Fliq.ai – Movie Intelligence Open Beta - fliqai
https://fliq.ai/blog/open-beta-is-live/
======
dvt
As a shamless plug, I'm working on something in the same domain (still very
much in an alpha/MVP state), although with a focus on annotating important
movie elements and getting fans to re-engage with a movie or TV show after
watching: [https://www.spoiled.tv/](https://www.spoiled.tv/)

I think AI can be awesome insofar as Hollywood 2.0 is concerned (to use a YC
term). I'm working on figuring out what scenes two actors are in (using facial
recognition), splitting a movie by scenes based on frequency of cuts, and an
app that lets you see spoilers as you watch a movie on your TV!

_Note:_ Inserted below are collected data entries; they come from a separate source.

(** * Watchdog driver (Watchdog.h / Watchdog.cpp), ST_NUCLEO build

    A shallow embedding of the [Watchdog] class as it is compiled with
    [#define ST_NUCLEO] (the [LPC] branch is commented out in the source),
    and the properties of its timeout-to-register computation.

    The C [float] is IEEE-754 binary32.  It is modelled with the Standard
    Library's [spec_float] at precision 24 and maximal exponent 128, whose
    operations round to nearest, ties to even. *)

From Stdlib Require Import ZArith List Bool Lia QArith Qround Qabs.
From Stdlib Require Import Floats.SpecFloat.
Import ListNotations.

Local Open Scope Z_scope.

(** ** binary32 arithmetic as the source uses it *)

Module Float32.

Definition prec : Z := 24.
Definition emax : Z := 128.

Definition float : Type := spec_float.

(** A value of the C type [float]: canonical mantissa, exponent in range. *)
Definition valid (x : float) : bool := valid_binary prec emax x.

(** [float * float] *)
Definition mul (x y : float) : float := SFmul prec emax x y.

(** [float / float] *)
Definition div (x y : float) : float := SFdiv prec emax x y.

(** [float < float] *)
Definition ltb (x y : float) : bool := SFltb x y.

(** [float <= float] *)
Definition leb (x y : float) : bool := SFleb x y.

(** The implicit conversion [int -> float] (round to nearest even). *)
Definition of_int (n : Z) : float := binary_normalize prec emax n 0 false.

(** Integer part of a positive finite float, rounding toward zero. *)
Definition trunc_pos (m : positive) (e : Z) : Z := Z.shiftl (Zpos m) e.

(** The cast [(uint32_t) float].  Truncation toward zero where the
    truncated value fits 32 bits.  ISO C++ leaves the other cases
    undefined; the Cortex-M target of the ST_NUCLEO build saturates
    (negative values and NaN give 0, too large values give 0xFFFFFFFF),
    and this is what is modelled.  [to_uint32_defined] tells the two
    situations apart. *)
Definition to_uint32 (x : float) : Z :=
  match x with
  | S754_zero _ => 0
  | S754_nan => 0
  | S754_infinity s => if s then 0 else 0xFFFFFFFF
  | S754_finite true _ _ => 0
  | S754_finite false m e => Z.min (trunc_pos m e) 0xFFFFFFFF
  end.
(** * HolodeckPythonBinding: the environment interface

    A shallow embedding of [holodeck/environments.py] (class
    [HolodeckEnvironment]) and the properties of its reset / step / tick
    protocol, command queue and state aggregation.

    The Python object is a record that is threaded through every method by a
    state-and-exception monad; the simulator process on the other side of the
    shared memory, and what the agent factory decides for an agent, are
    parameters of the development. *)

From Stdlib Require Import List String Ascii ZArith QArith Bool Lia.
From Stdlib Require Import DecimalString.
Import ListNotations.

Local Open Scope string_scope.
Local Open Scope list_scope.

(** ** Python dictionaries

    A [dict] keeps its keys in insertion order and the methods below iterate
    over them, so a dictionary is an association list; assignment replaces the
    value of a key that is present and appends a new key at the end. *)

Module Dict.

Definition t (V : Type) : Type := list (string * V).

Definition empty {V : Type} : t V := [].

Fixpoint get {V : Type} (d : t V) (k : string) : option V :=
  match d with
  | [] => None
  | (k', v) :: d' => if String.eqb k k' then Some v else get d' k
  end.

Definition mem {V : Type} (k : string) (d : t V) : bool :=
  match get d k with Some _ => true | None => false end.

Fixpoint set {V : Type} (d : t V) (k : string) (v : V) : t V :=
  match d with
  | [] => [(k, v)]
  | (k', v') :: d' =>
      if String.eqb k k' then (k', v) :: d' else (k', v') :: set d' k v
  end.

Definition keys {V : Type} (d : t V) : list string := map fst d.

Definition len {V : Type} (d : t V) : nat := List.length d.

End Dict.

(** ** Python values and strings *)

(** The dynamically typed arguments the setters inspect with [isinstance].
    The methods never compute with a value that is not an [int] (the test
    comes first and the value is only printed), so a [float] is carried by
    the text Python prints for it. *)
Inductive pyval : Type :=
| PyNone
| PyBool (b : bool)
| PyInt (z : Z)
| PyFloat (repr : string)
| PyStr (s : string).

(** [isinstance(v, int)]; [bool] is a subclass of [int]. *)
Definition isinstance_int (v : pyval) : bool :=
  match v with
  | PyBool _ | PyInt _ => true
  | _ => false
  end.

(** The integer an [int] instance stands for in a comparison. *)
Definition int_value (v : pyval) : Z :=
  match v with
  | PyInt z => z
  | PyBool true => 1%Z
  | _ => 0%Z
  end.

(** [needle in s] on two strings. *)
Fixpoint str_contains (needle s : string) : bool :=
  String.prefix needle s
  || match s with
     | EmptyString => false
     | String _ s' => str_contains needle s'
     end.

Definition ascii_lower (c : ascii) : ascii :=
  let n := nat_of_ascii c in
  if (65 <=? n)%nat && (n <=? 90)%nat then ascii_of_nat (n + 32) else c.

(** [s.lower()]. *)
Fixpoint str_lower (s : string) : string :=
  match s with
  | EmptyString => EmptyString
  | String c s' => String (ascii_lower c) (str_lower s')
  end.

Definition str_in (s : string) (l : list string) : bool :=
  existsb (String.eqb s) l.

Definition Qltb (a b : Q) : bool := negb (Qle_bool b a).

(** The numbers a caller passes where a [float] is expected: a finite
    number, an infinity, or the value that is not a number. *)
Inductive pyfloat : Type :=
| Finite (q : Q)
| PosInf
| NegInf
| NaN.

Coercion Finite : Q >-> pyfloat.

(** [a < b] on two such numbers; every comparison with [NaN] is false. *)
Definition float_ltb (a b : pyfloat) : bool :=
  match a, b with
  | Finite x, Finite y => Qltb x y
  | Finite _, PosInf => true
  | NegInf, Finite _ => true
  | NegInf, PosInf => true
  | _, _ => false
  end.

(** ** Exceptions *)

Inductive exn : Type :=
| HolodeckException (msg : string)
| KeyError (key : string)
| AttributeError (attr : string)
| IndexError
| HandshakeTimeout.

(** ** Commands

    [holodeck/command.py] is not among the sources; a command is the
    constructor call of [environments.py] with its arguments. *)

Inductive Command : Type :=
| SpawnAgentCommand (location : list Q) (name : string) (agent_type : string)
| RGBCameraRateCommand (agent_name : string) (ticks_per_capture : pyval)
| DebugDrawCommand (draw_type : Z) (start stop color : list Q) (thickness : Q)
| TeleportCameraCommand (location rotation : list Q)
| RenderViewportCommand (render_viewport : bool)
| RenderQualityCommand (render_quality : Z)
| SetSensorEnabledCommand (agent_name sensor_name : string) (enabled : bool)
| CustomCommand (name : string) (num_params : list pyfloat)
    (string_params : list string)
| TeleportCommand (agent_name : string) (location rotation : option (list Q))
| SetStateCommand (agent_name : string)
    (location rotation velocity angular_velocity : list Q).

(** ** Arrays and shared memory

    Modelled from the spec: the allocator of [holodeck/holodeckclient.py] is
    not among the sources.  A sensor's array is a view of a block of shared
    memory, named by agent and sensor and of a fixed number of elements,
    which the simulator overwrites in place; [np.copy] gives an array that
    owns its data. *)

Inductive ndarray : Type :=
| View (agent sensor : string) (size : nat)
| Owned (data : list Q).

Record SharedMemory : Type := mkMem {
  RESET : bool;
  command_buffer : list Command;
  action_buffers : Dict.t (list Q);
  sensor_data : Dict.t (Dict.t (list Q))
}.

(** What the simulator has written for a sensor so far. *)
Definition block (m : SharedMemory) (agent sensor : string) : list Q :=
  match Dict.get (sensor_data m) agent with
  | Some blocks =>
      match Dict.get blocks sensor with
      | Some data => data
      | None => []
      end
  | None => []
  end.

(** A block keeps the shape it was allocated with: a view of [size]
    elements reads exactly [size] elements, zeros where the simulator has
    written nothing. *)
Definition fit (size : nat) (data : list Q) : list Q :=
  firstn size (data ++ repeat (0 # 1) size).

(** The contents of an array at a given moment of the shared memory. *)
Definition contents (m : SharedMemory) (a : ndarray) : list Q :=
  match a with
  | View agent sensor size => fit size (block m agent sensor)
  | Owned data => data
  end.

Definition np_copy (m : SharedMemory) (a : ndarray) : ndarray :=
  Owned (contents m a).

(** [_create_copy] dispatches on [isinstance(v, dict)]: a dictionary is
    copied entry by entry, anything else inside one goes through [np.copy]. *)
Class Copyable (A : Type) : Type :=
  create_copy : SharedMemory -> A -> A.

#[export] Instance Copyable_ndarray : Copyable ndarray := np_copy.

#[export] Instance Copyable_dict {V : Type} `{Copyable V} : Copyable (Dict.t V) :=
  fun m obj =>
    fold_left (fun cp kv => Dict.set cp (fst kv) (create_copy m (snd kv)))
              obj Dict.empty.

(** Reading a state structure: every array replaced by its contents. *)
Definition observe_agent (m : SharedMemory) (d : Dict.t ndarray)
  : Dict.t (list Q) :=
  map (fun kv => (fst kv, contents m (snd kv))) d.

Definition observe_all (m : SharedMemory) (d : Dict.t (Dict.t ndarray))
  : Dict.t (Dict.t (list Q)) :=
  map (fun kv => (fst kv, observe_agent m (snd kv))) d.
(** Both upsert branches build the same record and hand it to the
    writer, so one statement covers "was 4, is not 4" and "was not 4,
    is not 4". *)
Lemma process_row_update_active ev before after (w : world B) :
  ev_class ev = UpdateRowsEvent →
  logically_deleted after = false →
  process ev (RowUpdate before after) w =
  match release_data_of after with
  | Ok rd =>
      match add_release_to_sphinx cur_execute rd w with
      | (Ok _, w') => (Ok tt, w')
      | (Raise e, w') => (Raise e, w')
      end
  | Raise e => (Raise e, w)
  end.
Proof.
  intros Hc Ha. enter_row Hc.
  unfold bind, lift. cbn [row_getitem String.eqb Ascii.eqb Bool.eqb].
  rewrite !eq_int_get_status, eq_int_get_or_status, Ha. cbn [andb negb].
  rewrite andb_true_r.
  destruct (logically_deleted before); cbn [negb];
    destruct (release_data_of after) as [rd|e]; try reflexivity;
    destruct (add_release_to_sphinx cur_execute rd w) as [[ok|e] w']; reflexivity.
Qed.


End DispatchFacts.

(** ** Facts about loops and the log *)

Section LoopFacts.

Context {B : Type}.
Variable cur_execute : query → list pyval → B → exn + (B * list (list pyval)).
Variable last_known_insert : Z.

Lemma for_each_never_raises {A} (body : A → py B unit) (xs : list A) :
  (∀ x, never_raises (body x)) → never_raises (for_each body xs).
Proof.
  intros Hbody. induction xs as [|x xs IH]; intros w; cbn.
  - now exists tt.
  - unfold bind. destruct (Hbody x w) as [[] Hx].
    destruct (body x w) as [r w1]; cbn in Hx; subst r. apply IH.
Qed.
(** * Thor 1.0 constrained Delaunay triangulation

    Shallow embedding of [src/thor-v1.0-sdk/src/Triangulation.cpp]
    (namespace [thor::detail]) and the properties of its specification.

    Numbers.  The source computes on [float].  Coordinates are modelled by
    exact rationals [Q]: [+], [-], [*] are the field operations and the
    comparisons [<], [<=], [==] are [Qlt], [Qle], [Qeq].  Rounding and
    overflow are not modelled.  The one place where the source divides by a
    value that may be zero ([ComputeCircumcircle]) is modelled with the IEEE
    outcome written out: the quotient is not finite and every ordered
    comparison with it is false.

    Memory.  [std::list<AdvancedTriangle>] is an arena: a finite map from
    handles (the list iterators) to triangles, together with the next handle
    to issue.  Handles are issued in [push_back] order, are never reused and
    stay valid until the element is erased.  A [const Vertex&] is a vertex
    with its address; two vertices are the same object when the addresses
    agree. *)

From Stdlib Require Import QArith Qabs Qminmax Lqa Lia List Bool Sorted.
From stdpp Require Import base option list gmap fin_maps.

Set Default Proof Using "Type".

(** ** Float comparisons *)

Definition fle (a b : Q) : bool := Qle_bool a b.
Definition flt (a b : Q) : bool := negb (Qle_bool b a).
Definition feq (a b : Q) : bool := Qeq_bool a b.

Lemma fle_iff a b : fle a b = true <-> (a <= b)%Q.
Proof. apply Qle_bool_iff. Qed.

Lemma flt_iff a b : flt a b = true <-> (a < b)%Q.
Proof.
  unfold flt. rewrite negb_true_iff, <- not_true_iff_false, Qle_bool_iff.
  split; [apply Qnot_le_lt | apply Qlt_not_le].
Qed.

Lemma feq_iff a b : feq a b = true <-> (a == b)%Q.
Proof. apply Qeq_bool_iff. Qed.

Lemma fle_false a b : fle a b = false <-> (b < a)%Q.
Proof.
  rewrite <- not_true_iff_false, fle_iff.
  split; [apply Qnot_le_lt | apply Qlt_not_le].
Qed.
(** * obsidian-claude-code: the execution core and the session store

    A shallow embedding of
    - [src/services/MessageParser.ts]   (stream parser and tool-call table),
    - [src/services/ClaudeCliService.ts] (process supervisor and input queue),
    - [src/services/SessionManager.ts]  (session store and its validator),
    followed by the properties proved about them.

    Values decoded from JSON are kept untyped, as they are at run time: the
    TypeScript interfaces are erased casts ([JSON.parse(..) as
    RawStreamMessage]), so property reads, truthiness tests and [===] are
    modelled on arbitrary JSON values.  Exceptions are explicit
    ([completion]); state is threaded explicitly. *)

From Stdlib Require Import ZArith Ascii String List Bool Lia.
From Stdlib Require Strings.Byte.
From stdpp Require Import base option list strings gmap pretty.

Open Scope string_scope.
Open Scope list_scope.
Open Scope Z_scope.
Set Warnings "-register-all".

(** ** JavaScript values and the primitives the services use *)
Module JS.

(** A decoded JSON value.  Strings are sequences of code units below 256;
    numbers are the integral ones (time stamps, exit codes, counters).
    Object fields are kept in textual order. *)
Inductive json : Type :=
  | JNull
  | JBool (b : bool)
  | JNum (n : Z)
  | JStr (s : string)
  | JArr (items : list json)
  | JObj (fields : list (string * json)).

(** A JavaScript value read from a property or variable: [None] is
    [undefined]. *)
Definition value : Type := option json.

Definition undefined : value := None.

(** The result of evaluating code that may throw. *)
Inductive completion (A : Type) : Type :=
  | Normal (a : A)
  | Throw (e : string).
Arguments Normal {A} a.
Arguments Throw {A} e.

Definition TypeError : string := "TypeError".
Definition SyntaxError : string := "SyntaxError".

Either way, awesome job! Fliq seems like a very interesting value prop,
especially for industry professionals. Out of curiosity, how do you seed your
data? I've had some trouble figuring out what the best way would be to do
that. I'm using a hacky way of grabbing it from themoviedb.org, but it's not a
particularly tenable solution.

Also, I notice you built it using Angular. Any particular reasons you guys
didn't opt for React? It seems like a more straightforward way to build a
dashboard-style app like Fliq has.

(Apologies for the barrage of questions, I'm very excited about this space.)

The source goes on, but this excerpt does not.